> MATERIALS PROVIDED
(** Transfers are booked in double entry: the audit rows appended list
    every player sold and every player bought exactly once, in position for
    position pairs that always exist, the bank moves by the sales minus the
    purchases they record, and the points charged are 4 for each transfer beyond
    the free ones available, which are used up first. *)
Theorem transfer_audit_balances (squadId : string) (input : UpdateSquadInput)
    (name : option (list Z)) (sels : list SquadPlayerSelection) (current : option Gameweek)
    (db : SquadDb) (now1 now2 : Z) (gws_end : list Gameweek) :
  db_ok db →
  (∀ id, update_transaction squadId input name sels current db now1 gws_end now2
     ≠ Err (NoReplacementFor id)) ∧
  ∀ db', update_transaction squadId input name sels current db now1 gws_end now2 = Ok db' →
  ∃ sq sq' audit, map_get squadId (squads db) = Some sq ∧ map_get squadId (squads db') = Some sq' ∧
    squadTransfer db' = squadTransfer db ++ audit ∧
    tr_playerOutId <$> audit = outgoingIds sq sels ∧
    tr_playerInId <$> audit ≡ₚ incomingIds sq sels ∧
    sq_budgetRemaining sq'
      = sq_budgetRemaining sq + sum_of tr_outPrice audit - sum_of tr_inPrice audit ∧
    match next_unfinished (gameweeks db) with
    | Some target =>
        let n := Z.of_nat (length audit) in
        let available := available_transfers sq (gameweeks db) target in
        sum_of tr_pointsCost audit = 4 * Z.max 0 (n - Z.max 0 available) ∧
        (n ≠ 0 → sq_freeTransfers sq' = Z.max 0 (available - n))
    | None => audit = []
    end ∧
    (audit = [] → sq_freeTransfers sq' = sq_freeTransfers sq).
Proof.
  intros Hdb. split; [intros id; by apply pairing_never_fails|]. intros db' H.
  destruct (update_effects _ _ _ _ _ _ _ _ _ _ H) as (sq & sq' & outgoing & pairs & charge & E & _ & _).
  destruct (effect_pairs _ _ _ _ _ _ _ _ _ Hdb E) as (ins & Hp & Hlen & Hins).
  pose proof (cash_flow _ _ _ _ _ _ _ _ _ Hdb E) as Hcash.
  pose proof (ue_charge _ _ _ _ _ _ _ _ _ E) as Hc. pose proof (ue_audit _ _ _ _ _ _ _ _ _ E) as Ha.
  pose proof (ue_free _ _ _ _ _ _ _ _ _ E) as Hf.
  assert (map_get squadId (squads db') = Some sq') as Hnew.
  { rewrite (ue_new _ _ _ _ _ _ _ _ _ E). apply map_get_set_eq. }
  exists sq, sq'. subst pairs. unfold charge_transfers in Hc.
  rewrite length_zip_with, <- Hlen, Nat.min_id in Hc.
  destruct (length (outgoingIds sq sels) =? 0)%nat eqn:En.
  - injection Hc as <-. exists []. apply Nat.eqb_eq in En. rewrite En in Hlen.
    apply length_zero_iff_nil in En. symmetry in Hlen. apply length_zero_iff_nil in Hlen. subst ins.
    apply Permutation_nil in Hins. rewrite En, Hins in Hcash. injection Hf as Hf _.
    rewrite En, Hins. split_and!; try done; [apply E|].
    destruct (next_unfinished _); [|done]. split; [unfold sum_of; cbn; lia|done].
  - destruct (next_unfinished (gameweeks db)) as [target|]; [|done]. cbn [or_throw rbind] in Hc.
    injection Hc as <-. injection Hf as Hf _.
    set (costs := calculateTransferCosts _ _) in Ha.
    assert (length costs = length (outgoingIds sq sels)) as Hcl
      by (unfold costs, calculateTransferCosts; by rewrite length_fmap, length_seq).
    eexists. split; [apply E|]. split; [done|]. split; [exact Ha|].
    rewrite audit_outs, audit_ins, audit_out_price, audit_in_price, audit_cost, audit_length by done.
    split_and!; try done.
    + by rewrite <- (sum_of_perm _ _ _ Hins) in Hcash.
    + unfold costs. by rewrite transfer_costs_total.
    + intros He. apply Nat.eqb_neq in En. rewrite <- (audit_outs db squadId (gw_id target)
        (sell_prices (with_player db (sq_players sq))) _ ins costs Hlen Hcl) in En.
      fold costs in He. by rewrite He in En.
Qed.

> EXERCISE AIM
Write out, word for word, the line containing "split_and!; try done." and all the lines after it in the entries above, and nothing more.

> ANSWER TO THIS EXERCISE
    split_and!; try done.
    + by rewrite <- (sum_of_perm _ _ _ Hins) in Hcash.
    + unfold costs. by rewrite transfer_costs_total.
    + intros He. apply Nat.eqb_neq in En. rewrite <- (audit_outs db squadId (gw_id target)
        (sell_prices (with_player db (sq_players sq))) _ ins costs Hlen Hcl) in En.
      fold costs in He. by rewrite He in En.
Qed.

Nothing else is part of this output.